Every line from the one with "assert (Hn1 : readyState" through the end of the records below should be restated word for word, and nothing outside that span.

(Saved data entries)
++++++++++
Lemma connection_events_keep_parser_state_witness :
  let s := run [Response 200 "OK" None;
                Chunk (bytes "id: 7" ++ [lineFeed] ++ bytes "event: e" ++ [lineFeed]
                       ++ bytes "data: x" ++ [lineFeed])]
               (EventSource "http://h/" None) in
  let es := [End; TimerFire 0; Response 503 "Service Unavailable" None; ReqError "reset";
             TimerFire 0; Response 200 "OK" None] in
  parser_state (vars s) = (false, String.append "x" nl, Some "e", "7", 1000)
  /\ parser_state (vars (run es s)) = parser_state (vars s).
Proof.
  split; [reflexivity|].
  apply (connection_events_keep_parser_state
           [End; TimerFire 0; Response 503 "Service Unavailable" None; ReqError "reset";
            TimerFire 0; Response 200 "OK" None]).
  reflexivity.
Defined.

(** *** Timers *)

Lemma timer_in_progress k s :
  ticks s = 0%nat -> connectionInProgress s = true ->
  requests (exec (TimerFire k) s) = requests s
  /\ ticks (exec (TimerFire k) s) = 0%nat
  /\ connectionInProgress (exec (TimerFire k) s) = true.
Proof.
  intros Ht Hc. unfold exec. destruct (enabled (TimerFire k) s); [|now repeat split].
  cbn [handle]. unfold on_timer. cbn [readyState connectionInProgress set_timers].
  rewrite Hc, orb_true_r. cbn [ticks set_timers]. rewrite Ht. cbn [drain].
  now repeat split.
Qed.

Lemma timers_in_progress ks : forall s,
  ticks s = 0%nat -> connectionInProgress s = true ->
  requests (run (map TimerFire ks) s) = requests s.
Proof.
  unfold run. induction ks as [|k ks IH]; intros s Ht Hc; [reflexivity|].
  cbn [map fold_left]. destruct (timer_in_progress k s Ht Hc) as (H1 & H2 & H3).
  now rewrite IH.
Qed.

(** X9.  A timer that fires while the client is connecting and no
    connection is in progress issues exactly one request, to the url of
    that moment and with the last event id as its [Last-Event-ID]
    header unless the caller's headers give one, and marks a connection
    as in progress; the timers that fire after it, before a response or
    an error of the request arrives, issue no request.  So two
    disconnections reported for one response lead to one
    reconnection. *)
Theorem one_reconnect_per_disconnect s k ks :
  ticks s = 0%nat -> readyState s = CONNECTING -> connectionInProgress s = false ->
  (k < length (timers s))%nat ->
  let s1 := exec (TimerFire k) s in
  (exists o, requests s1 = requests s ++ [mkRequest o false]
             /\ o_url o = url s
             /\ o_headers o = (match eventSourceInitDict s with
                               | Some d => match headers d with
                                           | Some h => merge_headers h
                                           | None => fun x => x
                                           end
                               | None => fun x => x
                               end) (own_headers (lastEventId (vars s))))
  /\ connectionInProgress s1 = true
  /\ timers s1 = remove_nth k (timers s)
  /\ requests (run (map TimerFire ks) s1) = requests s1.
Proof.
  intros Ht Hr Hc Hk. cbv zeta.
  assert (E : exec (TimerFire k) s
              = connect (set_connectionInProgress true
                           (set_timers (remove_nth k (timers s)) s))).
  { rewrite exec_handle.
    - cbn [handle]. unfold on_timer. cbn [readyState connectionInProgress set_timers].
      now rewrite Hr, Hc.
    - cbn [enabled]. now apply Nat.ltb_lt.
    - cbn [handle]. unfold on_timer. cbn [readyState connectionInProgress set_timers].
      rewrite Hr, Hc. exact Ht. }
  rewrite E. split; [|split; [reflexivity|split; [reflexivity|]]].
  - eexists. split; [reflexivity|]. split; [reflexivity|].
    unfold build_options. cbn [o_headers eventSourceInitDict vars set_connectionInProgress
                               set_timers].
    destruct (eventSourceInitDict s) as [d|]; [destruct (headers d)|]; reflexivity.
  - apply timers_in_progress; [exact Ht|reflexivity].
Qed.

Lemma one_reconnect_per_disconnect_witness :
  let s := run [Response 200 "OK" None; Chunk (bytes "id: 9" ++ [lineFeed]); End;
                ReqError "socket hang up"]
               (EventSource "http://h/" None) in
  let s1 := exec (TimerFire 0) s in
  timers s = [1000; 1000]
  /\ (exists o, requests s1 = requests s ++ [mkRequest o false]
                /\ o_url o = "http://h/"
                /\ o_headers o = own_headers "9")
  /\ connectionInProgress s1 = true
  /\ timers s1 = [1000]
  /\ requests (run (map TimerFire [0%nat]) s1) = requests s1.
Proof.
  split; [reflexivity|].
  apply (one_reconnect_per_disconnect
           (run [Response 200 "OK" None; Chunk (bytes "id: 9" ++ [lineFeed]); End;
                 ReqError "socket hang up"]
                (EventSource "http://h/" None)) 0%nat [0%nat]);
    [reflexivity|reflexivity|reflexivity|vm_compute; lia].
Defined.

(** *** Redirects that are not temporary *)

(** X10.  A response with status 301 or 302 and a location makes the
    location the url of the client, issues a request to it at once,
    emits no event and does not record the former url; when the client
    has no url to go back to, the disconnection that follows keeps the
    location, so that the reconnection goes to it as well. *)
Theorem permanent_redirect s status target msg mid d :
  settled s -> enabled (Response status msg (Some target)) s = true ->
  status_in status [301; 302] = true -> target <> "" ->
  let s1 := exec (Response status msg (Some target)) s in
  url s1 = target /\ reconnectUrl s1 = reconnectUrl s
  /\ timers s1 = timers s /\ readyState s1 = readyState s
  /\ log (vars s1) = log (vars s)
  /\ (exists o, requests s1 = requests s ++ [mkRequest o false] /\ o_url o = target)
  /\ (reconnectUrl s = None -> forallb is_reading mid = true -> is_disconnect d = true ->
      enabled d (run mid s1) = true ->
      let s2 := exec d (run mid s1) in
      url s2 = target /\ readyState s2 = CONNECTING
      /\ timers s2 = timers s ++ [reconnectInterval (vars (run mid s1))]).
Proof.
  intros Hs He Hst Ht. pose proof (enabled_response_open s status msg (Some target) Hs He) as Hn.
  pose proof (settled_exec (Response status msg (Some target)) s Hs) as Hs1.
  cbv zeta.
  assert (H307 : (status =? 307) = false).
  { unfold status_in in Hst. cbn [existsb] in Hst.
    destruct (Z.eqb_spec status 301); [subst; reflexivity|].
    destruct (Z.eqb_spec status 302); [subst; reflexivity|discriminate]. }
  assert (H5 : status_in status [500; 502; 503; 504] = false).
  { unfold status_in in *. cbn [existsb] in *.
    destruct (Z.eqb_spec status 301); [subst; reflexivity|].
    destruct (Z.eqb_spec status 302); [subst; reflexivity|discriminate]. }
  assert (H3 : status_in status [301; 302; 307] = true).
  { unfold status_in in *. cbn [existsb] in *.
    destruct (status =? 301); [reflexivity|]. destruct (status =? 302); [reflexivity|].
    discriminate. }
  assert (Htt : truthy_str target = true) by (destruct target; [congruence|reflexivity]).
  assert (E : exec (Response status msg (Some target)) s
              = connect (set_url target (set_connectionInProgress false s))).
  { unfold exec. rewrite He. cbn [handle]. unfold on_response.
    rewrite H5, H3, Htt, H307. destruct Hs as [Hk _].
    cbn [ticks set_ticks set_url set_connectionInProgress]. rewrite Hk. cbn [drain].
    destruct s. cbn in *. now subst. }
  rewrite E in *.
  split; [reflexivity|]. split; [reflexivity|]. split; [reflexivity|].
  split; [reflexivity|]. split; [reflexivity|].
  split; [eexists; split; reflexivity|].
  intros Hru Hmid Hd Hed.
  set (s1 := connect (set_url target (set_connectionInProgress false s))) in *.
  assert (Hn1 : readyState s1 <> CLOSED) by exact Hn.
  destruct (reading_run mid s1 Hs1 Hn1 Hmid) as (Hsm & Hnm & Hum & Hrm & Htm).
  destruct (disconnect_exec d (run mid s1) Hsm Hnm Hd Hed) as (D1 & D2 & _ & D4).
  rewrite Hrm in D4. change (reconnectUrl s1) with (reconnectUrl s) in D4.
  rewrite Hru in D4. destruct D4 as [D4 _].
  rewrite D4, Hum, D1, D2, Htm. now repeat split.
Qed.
++++++++++
Output of the exercise
  assert (Hn1 : readyState s1 <> CLOSED) by exact Hn.
  destruct (reading_run mid s1 Hs1 Hn1 Hmid) as (Hsm & Hnm & Hum & Hrm & Htm).
  destruct (disconnect_exec d (run mid s1) Hsm Hnm Hd Hed) as (D1 & D2 & _ & D4).
  rewrite Hrm in D4. change (reconnectUrl s1) with (reconnectUrl s) in D4.
  rewrite Hru in D4. destruct D4 as [D4 _].
  rewrite D4, Hum, D1, D2, Htm. now repeat split.
Qed.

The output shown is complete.